Back in 2016, Wired put out an article saying the difference is priorities.

It is indeed true that e-cigs lack the black tar that makes cigarettes so bad for your lungs. But the kind of math that goes into calculating individual health effects doesn’t necessary apply when you’re talking about a group of people. To craft public health policy, you have to ask three questions. 1) How many smokers are trading cigarettes for e-cigs? 2) How many non-smokers are getting addicted to nicotine thanks to e-cigs, whose many candy flavors seem to teenagers? And 3) Which number is bigger?

Because e-cigs are so new, nobody knows the answer. One side will publish an analysis that says one thing, and the other will criticize their statistics. They go back and forth and back and forth. Neither side has enough data to draw irrefutable conclusions.

But neither side is budging—just look at their response to the FDA’s new rule to regulate e-cigarettes as tobacco products. “It makes no sense,” says Michael Siegel, a public health researcher at Boston University, who has been a proponent of e-cigs for harm reduction. “They’re essentially favoring cigarettes over e-cigarettes.” Siegel is referring to a particular quirk of US tobacco regulation: The 2009 Tobacco Control Act grandfathered in all products on the market before 2007, which includes virtually no e-cigarettes. E-cigs will now have to go through an approval process to get to market that old cigarettes did not.

To the other side though, the FDA’s rule is a bare minimum. “All they really do is assert jurisdiction,” says Stanton Glantz, a vocal anti-tobacco advocate who is a professor of medicine at UCSF. “The best evidence that this rule represents a step (albeit small) forward,” he wrote on his blog, “is the fact that Mike Siegel has described it as “‘a disaster for public health.'” Siegel has since responded with a comment on the blog. (Glantz was actually a mentor to Siegel years ago).

(I should probably let all of you know that Stanton Glantz is embroiled in a second sexual harassment scandal. I know I’m biased against him, being a vaper and all, but the dude is a scumbag. Is that an ad hominem to dismiss his anti-vaping arguments? Sure… if you want to say that, then go ahead. I also happen to think that the science out of the UK refutes him pretty definitively, regardless, so I don’t have to engage in an ad hominem against him. But the fact that he’s been accused of sexual harassment twice certainly biases me even more against him.)
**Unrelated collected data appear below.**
(* ===== verification/SigWf.v ===== *)
(** * Waveform statistics

    sigApp/src/asubwf.c: the subroutine of an aSub record that computes mean, standard
    deviation, least and greatest value of the part of waveform A whose X (waveform B, or the
    index) is in a window.  The arrays are lists of the doubles in memory; a field that is
    not of type DOUBLE has whatever its memory holds. *)

From Stdlib Require Import Sorted.
From S2P Require Import Prelude PscBase Ieee DevCommon DevWf.

Module WfStats.

Definition CALC_ALARM : Z := 12.

(** [prec->dpvt]: the types were not checked yet, or were right, or wrong. *)
Inductive magic := Unchecked | MAGIC | BADMAGIC.

(** The fields of aSubRecord that [wf_stats] uses.  [a] and [b] have [nea] and [neb]
    elements; [c] and [d] are the doubles at the start of those arrays. *)
Record aSubRecord := ASub {
  a : list spec_float;
  b : list spec_float;
  c : spec_float;
  d : spec_float;
  fta : list ftype;
  ftva : list ftype;
  dpvt : magic;
  alarm : Z * Z;
  vala : spec_float; neva : Z;
  valb : spec_float; nevb : Z;
  valc : spec_float; nevc : Z;
  vald : spec_float; nevd : Z;
  vale : Z;
}.

Definition set_dpvt (v : magic) p : aSubRecord :=
  ASub (a p) (b p) (c p) (d p) (fta p) (ftva p) v (alarm p) (vala p) (neva p) (valb p) (nevb p)
    (valc p) (nevc p) (vald p) (nevd p) (vale p).
Definition set_alarm (v : Z * Z) p : aSubRecord :=
  ASub (a p) (b p) (c p) (d p) (fta p) (ftva p) (dpvt p) v (vala p) (neva p) (valb p) (nevb p)
    (valc p) (nevc p) (vald p) (nevd p) (vale p).
(** The values, one element each. *)
Definition set_vals (va vb vc vd : spec_float) (ve : Z) p : aSubRecord :=
  ASub (a p) (b p) (c p) (d p) (fta p) (ftva p) (dpvt p) (alarm p) va 1 vb 1 vc 1 vd 1 ve.

Notation dadd := (fadd binary64).
Notation dsub := (fsub binary64).
Notation dmul := (fmul binary64).
Notation ddiv := (fdiv binary64).
Notation dbl := (of_int binary64).

(** The local variables of the loop; [vmin] and [vmax] are not initialized. *)
Record stats := Stats { N : Z; vmin : spec_float; vmax : spec_float; sum : spec_float; sum2 : spec_float }.

Definition add_value (v : spec_float) (st : stats) : stats :=
  Stats (N st + 1)
    (if N st =? 0 then v else if SFltb v (vmin st) then v else vmin st)
    (if N st =? 0 then v else if SFltb (vmax st) v then v else vmax st)
    (dadd (sum st) v)
    (dadd (sum2 st) (dmul v v)).

(** The loop over the points (X, Y), from the first that is left. *)
Fixpoint scan (start stop : spec_float) (pts : list (spec_float * spec_float)) (st : stats) : stats :=
  match pts with
  | [] => st
  | (x, v) :: r =>
      if SFltb x start then scan start stop r st
      else if SFleb stop x then st
      else scan start stop r (add_value v st)
  end.

Definition usetime p : bool := 1 <? zlen (b p).

(** [len]: the number of points. *)
Definition len p : Z :=
  if usetime p && (zlen (b p) <? zlen (a p)) then zlen (b p) else zlen (a p).

(** Neither a start nor a width: "default to entire range". *)
Definition default_range p : bool := SFleb (c p) fzero && SFleb (d p) fzero.
Definition start p : spec_float := if default_range p then fzero else c p.
Definition width p : spec_float :=
  if default_range p then
    (if usetime p then List.last (b p) fzero else dbl (zlen (b p)))
  else d p.

Definition points p : list (spec_float * spec_float) :=
  zip (if usetime p then b p else (λ i, dbl (Z.of_nat i)) <$> seq 0 (length (a p))) (ztake (len p) (a p)).

Definition all_double (l : list ftype) : bool := forallb (λ t, bool_decide (t = menuFtypeDOUBLE)) l.

(** The type checks: of A to D, and of VALA and VALB. *)
Definition check_types : M aSubRecord bool :=
  p <- get ;;
  match dpvt p with
  | BADMAGIC => ret false
  | MAGIC => ret true
  | Unchecked =>
      if all_double (take 4 (fta p)) && all_double (take 2 (ftva p))
      then modify (set_dpvt MAGIC) ;;; ret true
      else modify (set_dpvt BADMAGIC) ;;; ret false
  end.

Section wf_stats.
Context `{EpicsRecord}.

Definition setSevr (st sv : Z) : M aSubRecord unit :=
  modify (λ p, set_alarm (recGblSetSevr st sv (alarm p)) p).

Definition wf_stats : M aSubRecord Z :=
  p <- get ;;
  ok <- check_types ;;
  if negb ok then ret 1
  else if len p =? 0 then setSevr READ_ALARM INVALID_ALARM ;;; ret 0
  else
    let st := scan (start p) (dadd (start p) (width p)) (points p) (Stats 0 fzero fzero fzero fzero) in
    if N st =? 0 then setSevr CALC_ALARM INVALID_ALARM ;;; ret 0
    else
      let mean := ddiv (sum st) (dbl (N st)) in
      let mean2 := ddiv (sum2 st) (dbl (N st)) in
      modify (set_vals mean (fsqrt binary64 (dsub mean2 (dmul mean mean))) (vmin st) (vmax st) (u32 (N st))) ;;;
      ret 0.
End wf_stats.

(** ** The window *)

(** The values whose X is in the window. *)
Definition in_window (lo hi : spec_float) (p : spec_float * spec_float) : bool :=
  SFleb lo p.1 && SFltb p.1 hi.
Definition window (lo hi : spec_float) (pts : list (spec_float * spec_float)) : list spec_float :=
  (filter (λ p, in_window lo hi p = true) pts).*2.

(** X does not decrease, and no X is a NaN. *)
Definition ordered (pts : list (spec_float * spec_float)) : Prop :=
  Forall (λ p, isnan p.1 = false) pts ∧ StronglySorted (λ p q, SFleb p.1 q.1 = true) pts.

Definition accumulate (vs : list spec_float) (st : stats) : stats := foldl (λ st v, add_value v st) st vs.

Lemma filter_none {A} (f : A → bool) (l : list A) :
  Forall (λ x, f x = false) l → filter (λ x, f x = true) l = [].
Proof. induction 1 as [|x l Hx _ IH]; [done|]. rewrite filter_cons, decide_False by congruence. done. Qed.

(** On ordered points the loop takes exactly the window. *)
Lemma scan_window lo hi pts st :
  ordered pts → isnan lo = false → isnan hi = false →
  scan lo hi pts st = accumulate (window lo hi pts) st.
Proof.
  intros [Hn Hs] Hlo Hhi. revert st. induction pts as [|[x v] pts IH]; intros st; [done|].
  apply list.Forall_cons in Hn as [Hx Hn]. apply StronglySorted_inv in Hs as [Hs Hle]. cbn [fst] in Hx.
  specialize (IH Hn Hs). unfold window in *. rewrite filter_cons. cbn [scan].
  rewrite (flt_fle x lo Hx Hlo).
  assert (Ew : in_window lo hi (x, v) = SFleb lo x && negb (SFleb hi x)).
  { unfold in_window. cbn [fst]. by rewrite (flt_fle x hi Hx Hhi). }
  destruct (SFleb lo x) eqn:E1; cbn [negb andb] in *; [|rewrite decide_False by congruence; apply IH].
  destruct (SFleb hi x) eqn:E2; cbn [negb] in *; [|rewrite decide_True by done; cbn; apply IH].
  rewrite decide_False by congruence.
  rewrite filter_none; [done|]. rewrite list.Forall_forall in *. intros q Hq.
  specialize (Hle q Hq). specialize (Hn q Hq). cbn [fst] in Hle.
  unfold in_window. rewrite (flt_fle q.1 hi Hn Hhi).
  rewrite (fle_trans hi x q.1) by done. by rewrite andb_false_r.
Qed.

(** What the loop has in [st] after taking the values [vs] (at least one). *)
Record summary (vs : list spec_float) (st : stats) : Prop := {
  sum_count : N st = zlen vs;
  sum_sum : sum st = foldl dadd fzero vs;
  sum_sum2 : sum2 st = foldl (λ s v, dadd s (dmul v v)) fzero vs;
  sum_min : vmin st ∈ vs ∧ ∀ v, v ∈ vs → SFleb (vmin st) v = true;
  sum_max : vmax st ∈ vs ∧ ∀ v, v ∈ vs → SFleb v (vmax st) = true;
}.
And you know… that article by Wired makes a good point. In the UK, health is a national priority. Because they have the NHS, they have a strong monetary incentive to support any and all harm reduction methods they can. In effect, vaping saves them money. In the US, on the other hand, health care is private. Here, money is made on people getting sick. So, smoking makes us money. So we’re not going to be so supportive of harm reduction.

In the end, as I’ve already stated in this very post, and will always state… we don’t know the long-term effects of vaping yet. So yes, it could turn out to be… well… not safe. However, what we do know, and what I am 100% convinced of, is that no matter how you look at it, electronic cigarettes are much safer than analog cigarettes. What I also personally know is that I would still be smoking an average of 2.5 packs a day if not for electronic cigarettes. I breathe better, I sleep easier, and… recently… I gave up nicotine itself entirely, all thanks to electronic cigarettes.

Yes, we should be cautious. Yes, regulation should exist. But electronic cigarettes have real benefits with regard to harm reduction and smoking cessation. We in the US ignore that at our own peril. I know that, if you follow me in any measure, you’ll realize that I’m repeating myself… I’m becoming a broken record.

But I will continue to be a broken record about this until the US catches up with the rest of the world. No one, and I do mean no one, has claimed that electronic cigarettes are safe. The claim, backed up by science, has always been that they are safer than analog cigarettes, and that they are a very good method of cessation and harm reduction.